* The data:
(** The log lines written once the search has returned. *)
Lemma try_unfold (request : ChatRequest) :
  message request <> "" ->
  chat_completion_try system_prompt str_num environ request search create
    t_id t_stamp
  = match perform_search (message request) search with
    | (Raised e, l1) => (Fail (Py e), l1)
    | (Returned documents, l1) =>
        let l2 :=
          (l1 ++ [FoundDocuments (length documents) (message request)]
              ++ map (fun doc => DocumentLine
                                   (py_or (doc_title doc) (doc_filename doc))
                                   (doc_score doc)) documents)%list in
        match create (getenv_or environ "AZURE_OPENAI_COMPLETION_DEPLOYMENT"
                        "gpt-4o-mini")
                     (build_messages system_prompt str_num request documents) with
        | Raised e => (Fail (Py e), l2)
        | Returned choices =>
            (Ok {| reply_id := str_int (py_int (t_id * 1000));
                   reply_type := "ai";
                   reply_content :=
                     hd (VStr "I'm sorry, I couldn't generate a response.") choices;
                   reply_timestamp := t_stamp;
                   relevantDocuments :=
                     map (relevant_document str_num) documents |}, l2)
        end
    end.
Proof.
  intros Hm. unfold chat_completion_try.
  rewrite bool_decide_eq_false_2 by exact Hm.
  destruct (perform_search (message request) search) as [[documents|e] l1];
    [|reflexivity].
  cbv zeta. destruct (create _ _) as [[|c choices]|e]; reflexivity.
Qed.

...

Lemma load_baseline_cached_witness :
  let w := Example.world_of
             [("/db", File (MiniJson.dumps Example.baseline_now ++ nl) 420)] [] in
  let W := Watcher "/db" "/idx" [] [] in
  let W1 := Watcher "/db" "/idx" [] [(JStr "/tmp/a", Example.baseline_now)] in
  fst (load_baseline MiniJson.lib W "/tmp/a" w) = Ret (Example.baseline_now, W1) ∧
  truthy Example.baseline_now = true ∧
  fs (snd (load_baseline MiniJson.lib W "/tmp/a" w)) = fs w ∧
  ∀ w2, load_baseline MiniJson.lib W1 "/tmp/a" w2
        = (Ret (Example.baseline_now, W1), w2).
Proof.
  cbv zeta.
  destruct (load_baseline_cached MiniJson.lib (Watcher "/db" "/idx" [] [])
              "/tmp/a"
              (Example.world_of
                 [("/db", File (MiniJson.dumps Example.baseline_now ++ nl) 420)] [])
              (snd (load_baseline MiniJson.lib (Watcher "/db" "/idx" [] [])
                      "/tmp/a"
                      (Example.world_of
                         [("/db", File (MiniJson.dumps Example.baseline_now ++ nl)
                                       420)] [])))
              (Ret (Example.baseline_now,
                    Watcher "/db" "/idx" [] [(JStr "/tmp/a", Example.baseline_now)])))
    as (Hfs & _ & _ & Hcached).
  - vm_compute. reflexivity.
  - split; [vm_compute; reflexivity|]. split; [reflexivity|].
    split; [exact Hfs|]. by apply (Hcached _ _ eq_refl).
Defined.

* Exercise objective:
Search the entries for the word "Watcher". Copy every line where it occurs.

* Output of the task:
  let W := Watcher "/db" "/idx" [] [] in
  let W1 := Watcher "/db" "/idx" [] [(JStr "/tmp/a", Example.baseline_now)] in
  destruct (load_baseline_cached MiniJson.lib (Watcher "/db" "/idx" [] [])
              (snd (load_baseline MiniJson.lib (Watcher "/db" "/idx" [] [])
                    Watcher "/db" "/idx" [] [(JStr "/tmp/a", Example.baseline_now)])))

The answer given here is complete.